- MATERIAL FOR THIS TASK:
(** * debug_stl: name simplification and STL container inspection

    A shallow embedding of [source/lib/debug_stl.cpp] and the properties of
    its two halves:

    - [stl_simplify_name], the in-place rewrite of a C string, modelled on a
      byte buffer with explicit [src]/[dst] offsets, so that every read and
      every write of the C function is a read or a write of the model;
    - the container adapters ([Any_vector], [Any_deque], [Any_map], ...),
      [get_container_info] and the dispatcher [stl_get_container_info],
      modelled over the observations the adapters make of the inspected
      object and of the memory behind it. *)

From Stdlib Require Import ZArith List Ascii String Bool Lia.
From stdpp Require Import base list.
Import ListNotations.
Open Scope Z_scope.

(* ===================================================================== *)
(** * Part I: definitions                                                 *)
(* ===================================================================== *)

(** ** Outcomes of a C computation

    [Done] is a normal return.  [Fault] is behaviour the C standard leaves
    undefined or a trap: an access outside the modelled memory, a division
    by zero, a signed overflow, a failed [assert].  [OutOfFuel] is only an
    artefact of bounding loops; the theorems show where it cannot occur. *)

Inductive fault : Type :=
| OutOfBounds
| DivisionByZero
| SignedOverflow
| AssertionFailed.

Inductive outcome (A : Type) : Type :=
| Done (a : A)
| Fault (f : fault)
| OutOfFuel.

Arguments Done {A} a.
Arguments Fault {A} f.
Arguments OutOfFuel {A}.
(** What a returned container is made of. *)
Lemma returned_container (w : world) (filename : pyval)
  (time_range value_range : option (Q * Q)) (data_keys data_units : pyval)
  (keys : list string) (units : option (list string)) (out : TimeSeries) :
  result (check_arguments filename data_keys data_units) = inr (keys, units) ->
  result (ui_draw interp w filename time_range value_range data_keys
            data_units) = inr out ->
  exists a b r,
    time_range = Some r /\
    sorted (map fst (firstn 2 (ginput_time w))) = [a; b] /\
    time out =
      map (fun x => rescale (Fin x) (Fin a) (Fin b) (Fin (fst r)) (Fin (snd r)))
          (new_time (map (on_snd xs_of) (captured w keys))) /\
    info out = time_info ++ match units with
                            | Some us => unit_info us 0 (captured w keys)
                            | None => []
                            end /\
    (forall j, (j < List.length (captured w keys))%nat ->
       match units with
       | Some us => exists u, nth_error us j = Some u
       | None => True
       end) /\
    ((captured w keys = [] /\ data out = []) \/
     exists c d rv,
       value_range = Some rv /\
       sorted (map (fun p => - snd p) (firstn 2 (ginput_value w))) = [c; d] /\
       data out =
         map (curve_channel interp (Fin c) (Fin d) rv
                (map Fin (new_time (map (on_snd xs_of) (captured w keys)))))
             (captured w keys)).
Proof.
  intros Hc H.
  apply ui_draw_returns in H
    as (keys' & units' & img & st & trp & vrp & out1
        & Hc' & Hl & Hd & Ht & Hv & Hm & Hs).
  assert (keys' = keys) by congruence.
  assert (units' = units) by congruence. subst keys' units'.
  apply draw_curves_ok in Hd as (Et & Ev & _). simpl in Et, Ev.
  assert (Hinfo : info out1 =
            time_info ++ match units with
                         | Some us => unit_info us 0 (value_in_pixels_dict st)
                         | None => []
                         end).
  { refine (merge_curves_info interp st value_range vrp units
              (value_in_pixels_dict st) 0
              (new_TimeSeries (map Fin (new_time (time_in_pixels_dict st))) [])
              out1 _ _ _ Hm).
    - rewrite Ev. apply stored_keys_NoDup. constructor.
    - reflexivity.
    - intros k _ Hne Hin. simpl in Hin. destruct Hin as [E|[]].
      apply Hne. now symmetry. }
  apply merge_curves_ok in Hm as (Htime & Hunits & _ & Hdata).
  apply scale_time_ok in Hs as (q0 & q1 & r & F0 & F1 & Fr & Etime & Ed & Ei).
  cbn [time data info new_TimeSeries app] in Htime, Hdata.
  rewrite Et in Htime, Hdata. rewrite Ev in Hdata, Hinfo, Hunits.
  rewrite (captured_values xs_of) in Htime, Hdata.
  subst time_range. apply get_time_range_ok in Ht. subst trp.
  destruct (pair_of_clicks _ q0 q1 (sorted_pair_length _ _) F0 F1)
    as (a & b & Eab & -> & ->).
  exists a, b, r. split; [reflexivity|]. split; [exact Eab|]. split.
  { rewrite Etime, Htime, map_map. reflexivity. }
  split.
  { rewrite Ei, Hinfo. f_equal. destruct units as [us|]; [|reflexivity].
    clear. rewrite (captured_values vs_of). generalize 0%nat.
    induction (captured w keys) as [|[k v] d IH]; intros i; simpl;
      [reflexivity|].
    destruct (nth_error us i); [|reflexivity]. now rewrite IH. }
  split.
  { intros j Hj. apply (Hunits j).
    now rewrite (captured_values vs_of), length_map. }
  destruct Hdata as [[E E']|(p0 & p1 & rv & E0 & E1 & Er & E)].
  - left. split; [|congruence].
    rewrite (captured_values vs_of) in E.
    destruct (captured w keys); [reflexivity|discriminate].
  - right. subst value_range. apply get_value_range_ok in Hv. subst vrp.
    destruct (pair_of_clicks _ p0 p1 (sorted_pair_length _ _) E0 E1)
      as (c & d & Ecd & -> & ->).
    exists c, d, rv. split; [reflexivity|]. split; [exact Ecd|].
    rewrite Ed, E. simpl.
    rewrite <- (captured_values xs_of). apply channel_captured.
Qed.


End Returned.

Lemma sorted_two (x y : Q) :
  exists a b, sorted [x; y] = [a; b] /\ (a = x \/ a = y) /\ (b = x \/ b = y).
Proof.
  unfold sorted, sort_by. simpl. destruct (Qltb y x); eauto 8.
Qed.

Lemma xs_of_increasing (clicks : list (Q * Q)) :
  NoDupA (key_eq fst) clicks -> increasing (map Fin (xs_of clicks)) = true.
Proof.
  intros H. apply increasing_sorted. unfold xs_of, sort_points.
  apply strictly_sorted_keys_map, sort_by_strict. exact H.
Qed.

(** The curves kept by the capture loop, name by name. *)
Lemma stored_curves (w : world) (keys : list string) (st : curves) :
  result (draw_curves w 0 keys no_curves) = inr st ->
  forall kv, In kv (value_in_pixels_dict st) ->
    In (fst kv) keys /\
    exists clicks,
      captured_curve w keys (fst kv) clicks /\
      dict_get (time_in_pixels_dict st) (fst kv) = Some (xs_of clicks).
Proof.
  intros Hd kv Hin.
  apply draw_curves_ok in Hd as (Et & Ev & _). simpl in Et, Ev.
  rewrite Ev, (captured_values vs_of) in Hin.
  apply in_map_iff in Hin as ([k pts] & <- & Hin). cbn [on_snd fst snd].
  split.
  - assert (Hk : In k (dict_keys (captured w keys))).
    { unfold dict_keys. change k with (fst (k, pts)). now apply in_map. }
    rewrite captured_keys in Hk. now apply first_occurrences_In in Hk.
  - exists pts. split; [now apply captured_In|].
    rewrite Et, (captured_values xs_of), dict_get_map.
    apply (dict_get_In _ _ _ (captured_NoDup w keys)) in Hin.
    now rewrite Hin.
Qed.

Section Progress.

Variable interp : list npfloat -> list npfloat -> npfloat -> npfloat.

Lemma scale_and_merge_progress (st : curves) (vrp : list npfloat)
  (units : option (list string)) (p0 p1 : npfloat) (r : Q * Q) (i : nat)
  (k : string) (v tpx : list Q) (out : TimeSeries) :
  nth_error vrp 0 = Some p0 -> nth_error vrp 1 = Some p1 ->
  dict_get (time_in_pixels_dict st) k = Some tpx ->
  increasing (map Fin tpx) = true ->
  match units with
  | Some us => (exists u, nth_error us i = Some u) /\ k <> "Time"%string
  | None => True
  end ->
  exists out',
    result (scale_and_merge interp st (Some r) vrp units i k v out) = inr out'.
Proof.
  intros H0 H1 Et Hinc Hu. unfold scale_and_merge.
  rewrite (result_bind_ok _ _ tpx) by (apply result_of_option; exact Et).
  rewrite (result_bind_ok _ _ p0) by (apply result_index; exact H0).
  rewrite (result_bind_ok _ _ r) by reflexivity.
  rewrite (result_bind_ok _ _ p1) by (apply result_index; exact H1).
  assert (Ha : exists temp,
    result (match units with
            | Some us =>
                u <- index us i ;;
                add_info
                  (new_TimeSeries (map Fin tpx)
                     [(k, map (fun v => rescale (Fin v) p0 p1 (Fin (fst r))
                                          (Fin (snd r))) v)]) k "Unit" u
            | None =>
                ret (new_TimeSeries (map Fin tpx)
                       [(k, map (fun v => rescale (Fin v) p0 p1 (Fin (fst r))
                                            (Fin (snd r))) v)])
            end) = inr temp /\ time temp = map Fin tpx).
  { destruct units as [us|].
    - destruct Hu as ((u & Eu) & Hne).
      destruct (add_info_new (map Fin tpx)
                  [(k, map (fun v => rescale (Fin v) p0 p1 (Fin (fst r))
                                       (Fin (snd r))) v)] k u)
        as [[E _]|[_ E]]; [contradiction|].
      eexists. split.
      + rewrite (result_bind_ok _ _ u) by (apply result_index; exact Eu).
        exact E.
      + reflexivity.
    - eexists. split; reflexivity. }
  destruct Ha as (temp & Ha & Etime).
  rewrite (result_bind_ok _ _ _ Ha). unfold merge. rewrite Etime, Hinc.
  destruct (same_time (time out) (map Fin tpx)); eexists; reflexivity.
Qed.

Lemma merge_curves_progress (st : curves) (vrp : list npfloat)
  (units : option (list string)) (p0 p1 : npfloat) (r : Q * Q)
  (items : list (string * list Q)) (i : nat) (out : TimeSeries) :
  nth_error vrp 0 = Some p0 -> nth_error vrp 1 = Some p1 ->
  (forall kv, In kv items ->
     exists tpx, dict_get (time_in_pixels_dict st) (fst kv) = Some tpx /\
                 increasing (map Fin tpx) = true) ->
  (forall j, (j < List.length items)%nat ->
     match units with
     | Some us => exists u, nth_error us (i + j) = Some u
     | None => True
     end) ->
  (units <> None -> ~ In "Time"%string (dict_keys items)) ->
  exists out',
    result (merge_curves interp st (Some r) vrp units i items out) = inr out'.
Proof.
  intros H0 H1. revert i out.
  induction items as [|[k v] items IH]; intros i out Hk Hu Hn.
  - eexists. reflexivity.
  - cbn [merge_curves].
    destruct (Hk (k, v) (or_introl eq_refl)) as (tpx & Et & Hinc).
    destruct (scale_and_merge_progress st vrp units p0 p1 r i k v tpx out
                H0 H1 Et Hinc) as (out1 & Hs).
    { destruct units as [us|]; [|exact I]. split.
      - specialize (Hu 0%nat ltac:(simpl; lia)).
        now rewrite Nat.add_0_r in Hu.
      - intros E. apply Hn; [discriminate|]. left. exact E. }
    rewrite (result_bind_ok _ _ _ Hs). apply IH.
    + intros kv Hin. apply Hk. now right.
    + intros j Hj. replace (S i + j)%nat with (i + S j)%nat by lia.
      apply Hu. simpl. lia.
    + intros Hs' Hin. apply Hn; [exact Hs'|]. now right.
Qed.

Lemma first_occurrences_length (l seen : list string) :
  (List.length (first_occurrences seen l) <= List.length l)%nat.
Proof.
  revert seen. induction l as [|k r IH]; intros seen; simpl; [lia|].
  destruct (existsb (String.eqb k) seen); simpl.
  - specialize (IH seen). lia.
  - specialize (IH (seen ++ [k])). lia.
Qed.

(** The merges of a call in which every curve has clicks of pairwise
    different x and, when units are given, there are enough of them and
    no curve is named as the time is. *)
Lemma merge_captured_progress (w : world) (keys : list string)
  (units : option (list string)) (st : curves) (p0 p1 : npfloat)
  (rv : Q * Q) (out0 : TimeSeries) :
  result (draw_curves w 0 keys no_curves) = inr st ->
  (forall j, (j < List.length keys)%nat ->
     NoDupA (key_eq fst) (ginput_curve w j)) ->
  match units with
  | Some us =>
      (List.length keys <= List.length us)%nat /\ ~ In "Time"%string keys
  | None => True
  end ->
  exists out1,
    result (merge_curves interp st (Some rv) [p0; p1] units 0
              (value_in_pixels_dict st) out0) = inr out1.
Proof.
  intros Hd Hx Hu.
  pose proof (stored_curves w keys st Hd) as Hst.
  pose proof (draw_curves_ok _ _ _ _ _ Hd) as (Et & Ev & _).
  simpl in Et, Ev.
  apply (merge_curves_progress st [p0; p1] units p0 p1 rv); try reflexivity.
  - intros kv Hin. destruct (Hst kv Hin) as (_ & clicks & Hcap & Hget).
    exists (xs_of clicks). split; [exact Hget|].
    apply xs_of_increasing. destruct Hcap as (j & Hj & -> & _).
    apply Hx. apply nth_error_Some. congruence.
  - intros j Hj. destruct units as [us|]; [|exact I].
    assert (Hlt : (j < List.length us)%nat).
    { rewrite <- (length_map fst) in Hj.
      fold (dict_keys (value_in_pixels_dict st)) in Hj.
      rewrite Ev, stored_keys in Hj. simpl in Hj.
      pose proof (first_occurrences_length keys []). lia. }
    destruct (nth_error us j) as [u|] eqn:E; [eauto|].
    apply nth_error_None in E. lia.
  - intros Hs Hin. destruct units as [us|]; [|congruence].
    apply (proj2 Hu). rewrite Ev, stored_keys in Hin. simpl in Hin.
    now apply first_occurrences_In in Hin.
Qed.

- WORK TO COMPLETE:
Would you output, from the records above, exactly the run of lines that starts at the line containing "Lemma returned_container (w" and ends at the line containing "result (ui_draw interp", and only that run?

- RESULT BELOW:
Lemma returned_container (w : world) (filename : pyval)
  (time_range value_range : option (Q * Q)) (data_keys data_units : pyval)
  (keys : list string) (units : option (list string)) (out : TimeSeries) :
  result (check_arguments filename data_keys data_units) = inr (keys, units) ->
  result (ui_draw interp w filename time_range value_range data_keys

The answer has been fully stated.